Bicyclists on a bridge? One transportation agency says: bad idea.

The board of directors of Metroplan Orlando debate allowing bicyclists to use a bridge over Lake Jesup. (Photo by Michael Freeman).

LONGWOOD – In the section of Seminole County where the bridge for State Road 417 crosses over Lake Jesup, motorists can quickly zip across the bridge to get where they’re going.
But bicyclists riding along State Road 434 through Longwood and Winter Springs don’t have that option, and have to cycle all the way around the lake itself, since the bridge is only open to cars.
What if the state created a new bike path that replaces the existing breakdown lanes on the bridge, opening it up to cyclists? Would that create a new, faster opportunity for those who bike around the area?

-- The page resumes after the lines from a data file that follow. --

(** On every run of offers with [u64] positions: the deliveries, numbered
    consecutively from the first position, together with the pending entries,
    are exactly the accepted offers, each position accepted once; the next
    expected position is the one after the last delivery, or none after
    [u64::MAX] (no wrap-around); everything pending waits behind a gap; and a
    refused offer returns its position and value with the reason. *)
Theorem sequencer_contiguous_delivery first es :
  (first <= u64_max)%N -> Forall in_range es ->
  let '(s', os) := trace transition (new first) es in
  let d := collect (fun _ o => addressed (deliveries (ok_sends o))) es os in
  numbered first d ++ (entry <$> pending s') ≡ₚ collect accepted es os /\
  NoDup (fst <$> collect accepted es os) /\
  expected s' = position_after (first + N.of_nat (length d)) /\
  Forall (fun b => (first + N.of_nat (length d) < fst b)%N) (pending s') /\
  Forall2 refused es os.
Proof.
  intros Hf Hr.
  assert (wf first [] (new first)) as Hwf.
  { split; simpl; rewrite ?N.add_0_r; [|lia|repeat constructor|done].
    unfold position_after. destruct (N.leb_spec first u64_max); [done|lia]. }
  pose proof (trace_spec first es [] (new first) Hwf Hr) as Ht.
  destruct (trace transition (new first) es) as [s' os].
  destruct Ht as (Hwf' & Hp & Href). simpl in *.
  destruct (wf_pending _ _ _ Hwf') as [Hgt Hnd]. rewrite <- Hp.
  split_and!; auto. apply Hwf'.
Qed.

End Sequencer.

(** Position 7 is offered before position 6, and 5 twice. *)
Definition demo_transition :=
  transition (A := nat) (T := nat) (TargetRoute := Recipient nat) (ReplyRoute := Recipient nat)
    (TSends := list (Delivery nat nat)) (RSends := list (Delivery nat (SequencerOutcome nat))).

Definition demo_offers : list (User nat (SequencerMessage nat (Recipient nat) (Recipient nat))) :=
  (fun q => mkUser 9 (Offer q (N.to_nat q) (mkRecipient 7) (mkRecipient 8))) <$> [5; 7; 5; 6; 9]%N.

Florida’s Turnpike Enterprise, which operates as a separate business unit of the Florida Department of Transportation, has proposed doing just that, spending $1 million to create bike lanes on the SR 417 bridge over Lake Jesup, and on Wednesday it sought approval for the idea from Metroplan Orlando, the regional transportation planning agency.
What it got, though, was major concerns from the board that the plan was opening up the bicyclists to a very deadly situation.
“I’m not willing to spend a million dollars to build a deathtrap,” said Metroplan Board member and Seminole County Commissioner Bob Dallari.
Orange County Mayor Teresa Jacobs, who also serves on the Metroplan board of directors, agreed that it made no sense to put bicyclists next to vehicles on a busy roadway like SR 417.
“I understand the important of connectivity,” she said. “But I think we’d create hazardous situations where vehicles should not be comingling with bicyclists.”
Alice Gilmartin, the government affairs officer for Florida’s Turnpike Enterprise, presented the plan to the board and said it was a new addition to the region’s TIP, or Transportation Improvement Program, which is designed to create highway, transit, aviation and bicycle and pedestrian safety projects over the next five years.
“I realize this is a bit of a late request,” she said. “This is a two-year pilot project. If it dsoesn’t work, it goes away.”
But Jacobs said it wasn’t logical to encourage bicyclists to ride on a busy roadway, particularly on a bridge, or to eliminate the breakdown lanes for the cars.
“The car always has to be able to get off the road,” she said. “You have to be able to get off the road if you blow a tire or if your car simply dies in traffic, which has happened to me.”
This plan could backfire badly, she said, if it isn’t studied more closely first.
“We’re sitting here as one of the highest pedestrian fatality areas in the nation,” Jacobs said. “It’s new. It’s innovative. And I’m not quite ready for it yet.”
Gilmartin said Turnpike Enterprise felt it could be done to maximize safety for the bicyclists.
“We understand your situation,” she said. “The (Florida) Turnpike has cameras every mile. We can scan every turnpike facility to see if there’s a disabled vehicle.”
The project was also endorsed by Dan Stephens, chairman of Metroplan’s Bicycle and Pedestrian Advisory Committee, who said this proposal is not a new idea to Greater Orlando’s bicycling community.
“This is not intended to be a recreational trail,” he said. “I know there has been talk in the bicycle community about getting a facility like that out there on the bridge. Your perspective is completely different when you are a cyclists.”
It should be noted that they also help pay for local roads like SR 417, he added.
“Cyclists are also taxpayers,” Stephens said.
But other Metroplan board members said they were not ready to endorse the idea yet.
“If you have a high speed road, people will want to jump on it,” said Orange County Commissioner Scott Boyd.
“I think one life lost would be too much,” Dallari added.
The board voted to table the proposal and take it up again at its monthly meeting in August.
In the meantime, Stephens said he would do some research to see if he could answer some of their questions and fears.
“We’re going to look into find answers,” he said, “because we do know there are concerns.”